[PROVIDED RECORDS]
(** * Nano Banana image-generation backend: a shallow embedding of backend/app.py

    The development follows the layout of the Python module:
    - [PyStr]: the operations of Python's [str] the module relies on
      (a [str] is a sequence of Unicode code points);
    - [Re]: a backtracking matcher for the fragment of [re] used by the
      reference-image pattern;
    - [Json]: decoded JSON documents and the dynamically typed operations the
      response parser applies to them;
    - the request handlers ([generate_image], [get_task_status], [set_api_key],
      [check_api_key], [verify_api_key]) and the background job
      [_execute_generation], written in a small state-and-exception monad over
      the in-memory task table.

    Library functions that live outside the repository (the JSON decoder, the
    lenient UTF-8 decoder, [repr], the Unicode alphanumeric table) are section
    variables. *)

From Stdlib Require Import ZArith NArith List String Ascii Bool Lia DecimalString.
From Stdlib Require Import Floats.SpecFloat.
From stdpp Require Import base option list gmap.
Import ListNotations.

Local Open Scope Z_scope.

(** A Python [str]: its code points, in order. *)
Abbreviation pystr := (list N) (only parsing).
(** A Python [bytes] object. *)
Abbreviation pybytes := (list Byte.byte) (only parsing).

(* ================================================================== *)
(** ** Python strings *)
(* ================================================================== *)

Module PyStr.

Definition of_bytes (s : string) : list N :=
  map N_of_ascii (list_ascii_of_string s).

(** Strict UTF-8 decoding of a literal of this file (the Chinese messages of
    the source are written as UTF-8 literals). *)
Fixpoint utf8_decode (bs : list N) : pystr :=
  match bs with
  | [] => []
  | b0 :: t0 =>
    if (b0 <? 128)%N then b0 :: utf8_decode t0
    else match t0 with
    | [] => []
    | b1 :: t1 =>
      if (b0 <? 224)%N then ((b0 - 192) * 64 + (b1 - 128))%N :: utf8_decode t1
      else match t1 with
      | [] => []
      | b2 :: t2 =>
        if (b0 <? 240)%N
        then ((b0 - 224) * 4096 + (b1 - 128) * 64 + (b2 - 128))%N :: utf8_decode t2
        else match t2 with
        | [] => []
        | b3 :: t3 =>
          ((b0 - 240) * 262144 + (b1 - 128) * 4096 + (b2 - 128) * 64 + (b3 - 128))%N
            :: utf8_decode t3
        end
      end
    end
  end.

[TASK]
Copy back the listing above exactly, but only from the line with "From Stdlib Require Import Floats.SpecFloat." through the line with "Abbreviation pybytes := (list", both ends included.

[COMPLETED TASK]
From Stdlib Require Import Floats.SpecFloat.
From stdpp Require Import base option list gmap.
Import ListNotations.

Local Open Scope Z_scope.

(** A Python [str]: its code points, in order. *)
Abbreviation pystr := (list N) (only parsing).
(** A Python [bytes] object. *)
Abbreviation pybytes := (list Byte.byte) (only parsing).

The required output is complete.